Stan Collender takes on one of my favorite pet peeves today, so I’ll just turn the mike over to him:
For years I have been asked why we don’t just set up a budget commission with rules like the base realignment and closure commissions of the past that have always been taken as the model for a successful commission. For the record, we had that here and it didn’t work. Had the hardly-super committee actually recommended a deficit reduction plan, it would have used a BRAC-like process: the bill could not have been amended by Congress and would have been considered in both Houses on a simple up-or-down vote. No filibusters allowed.

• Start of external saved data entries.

Lemma daemon_params_ok a stack agent user intrinsics uri : 5 ≤ a → part_ok (Some stack) → part_ok agent → part_ok user → part_ok intrinsics →
  (∀ s, uri = Some s → text_ok s) →
  jsonable (OHash a (elements (daemon_params stack agent user intrinsics uri))) ∧ obj_ok (OHash a (elements (daemon_params stack agent user intrinsics uri))).
Proof.
  intros Hal Hst Ha Hu Hi Huri. set (l := daemon_params _ _ _ _ _).
  assert (∀ k v, (k, v) ∈ elements l → jsonable v ∧ obj_ok v) as Hv.
  { intros k v Hin%elements_elem. unfold l, daemon_params in Hin.
    repeat (apply elem_of_cons in Hin as [[= -> Ev]|Hin]); [subst v; by apply Hst|by apply Ha|by apply Hu|by apply Hi| |by apply elem_of_nil in Hin].
    destruct uri as [s|]; [|done]. injection Ev as ->. split; constructor; [by apply Huri|by apply text_cstr, Huri]. }
  assert (NoDup l.*1 ∧ Forall (λ k, text_ok k ∧ key_ok k) l.*1) as [Hnd Hk].
  { split; [by apply (bool_decide_unpack _)|]. unfold l, daemon_params. cbn [fmap list_fmap fst].
    repeat (apply Forall_cons_2; [split; [by_text|by_key]|]). apply Forall_nil_2. }
  pose proof (elements_nodup l Hnd) as Hnd'. rewrite Forall_forall in Hk.
  assert (∀ k, k ∈ (elements l).*1 → text_ok k ∧ key_ok k) as Hk' by (intros k Hin; by apply Hk, elements_keys).
  split; constructor; try done; try (apply Forall_forall; intros x Hx).
  - destruct (Hk' x Hx) as [? [_ ?]]. done.
  - apply list_elem_of_fmap in Hx as ([k v] & -> & Hin). by apply (Hv k).
  - unfold l. etrans; [apply inj_le, length_elements|]. cbn. lia.
  - by apply Hk'.
  - apply list_elem_of_fmap in Hx as ([k v] & -> & Hin). by apply (Hv k).
Qed.

Record error_ok (e : nr_error_t) : Prop := {
  eo_time : 0 ≤ when e < 2 ^ 63;
  eo_message : text_ok (message e);
  eo_klass : text_ok (klass e);
}.

(** The array around the parameters. *)
Definition daemon_array (e : nr_error_t) (name : list Z) (guid : option (list Z)) (params : nrobj_t) : nrobj_t :=
  OArray 8 ([OLong (when e / DistributedTrace.NR_TIME_DIVISOR_MS); OString (Some name); OString (Some (message e)); OString (Some (klass e)); params] ++
            match string_field guid with None => [] | Some g => [g] end).

Lemma daemon_array_ok e name guid params : error_ok e → text_ok name → (∀ s, guid = Some s → text_ok s ∧ s ≠ []) → obj_ok params →
  obj_ok (daemon_array e name guid params) ∧ (jsonable params → jsonable (daemon_array e name guid params)).
Proof.
  intros [Ht Hm Hk] Hn Hg Hp. assert (long_range (when e / DistributedTrace.NR_TIME_DIVISOR_MS)) as Hr.
  { unfold long_range, DistributedTrace.NR_TIME_DIVISOR_MS. Z.to_euclidean_division_equations. lia. }
  assert (∀ P : nrobj_t → Prop, (∀ s, text_ok s → P (OString (Some s))) → Forall P match string_field guid with None => [] | Some g => [g] end) as Hguid.
  { intros P HP. destruct guid as [g|]; cbn; [apply Forall_singleton, HP, (Hg g eq_refl)|apply Forall_nil_2]. }
  split; [|intros Hj]; unfold daemon_array; constructor; try (apply Forall_app; split; [repeat (apply Forall_cons_2 || apply Forall_nil_2); try done|]).
  all: try (constructor; try done; by apply text_cstr). all: try (apply Hguid; intros s Hs; constructor; try done; by apply text_cstr).
  rewrite length_app. destruct guid; cbn; lia.
Qed.

Lemma nr_error_to_daemon_array `{Allocator Z} radix e name guid agent user intrinsics uri params :
  error_ok e → text_ok name → (∀ s, guid = Some s → text_ok s ∧ s ≠ []) →
  nro_copy <$> nr_error_params_to_object radix (stacktrace_json e) agent user intrinsics uri = Some params →
  nr_error_to_daemon_json radix (Some e) (Some name) guid agent user intrinsics uri = Some (nro_to_json radix (Some (daemon_array e name guid params))).
Proof.
  intros [Ht Hm Hk] Hn Hg Hp. assert (∀ t, text_ok t → nro_new_string (Some t) = OString (Some t)) as Hs.
  { intros t Htx. unfold nro_new_string, nr_strdup. cbn. by rewrite cstr_id by by apply text_cstr. }
  unfold nr_error_to_daemon_json. cbv zeta. unfold nro_set_array, nro_set_array_string. rewrite Hp, !Hs by done.
  assert (long_of (when e / DistributedTrace.NR_TIME_DIVISOR_MS) = when e / DistributedTrace.NR_TIME_DIVISOR_MS) as ->.
  { unfold long_of. rewrite u64_small by (unfold DistributedTrace.NR_TIME_DIVISOR_MS; Z.to_euclidean_division_equations; lia).
    destruct (Z.ltb_spec (when e / DistributedTrace.NR_TIME_DIVISOR_MS) (2 ^ 63)); [done|].
    unfold DistributedTrace.NR_TIME_DIVISOR_MS in *. Z.to_euclidean_division_equations. lia. }
  destruct guid as [g|]; [|done]. destruct (Hg g eq_refl) as [Htg Hne]. rewrite (Hs g Htg). pose proof (text_cstr g Htg) as Hcg.
  assert (nr_strempty (Some g) = false) as -> by (destruct Hcg as [|c g Hc _]; [done|]; unfold nr_strempty; change (char_at (c :: g) 0) with c; lia). done.
Qed.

BRAC was created to do something very different from the super committee: it was designed to determine which military facilities should be closed after Congress decided that some weren’t needed. By contrast, the super committee had to do the equivalent of determining whether any bases should be closed at all. That was a far more open-ended and considerably more difficult task than anything any BRAC was ever asked to do.
I am so tired of BRAC I could scream. As near as I can tell, every hard problem of the past 20 years has produced suggestions that we need “something like BRAC.” But guess what? The BRAC concept has only ever worked for one thing: closing military bases. If there’s a silver lining to the failure of the supercommittee to do anything, maybe, just maybe, it will be the death knell of calls for another BRAC.
We don’t need another BRAC. What we need is two political parties that are able to act in at least tolerably sensible ways on at least sporadic occasions. So far we only have one.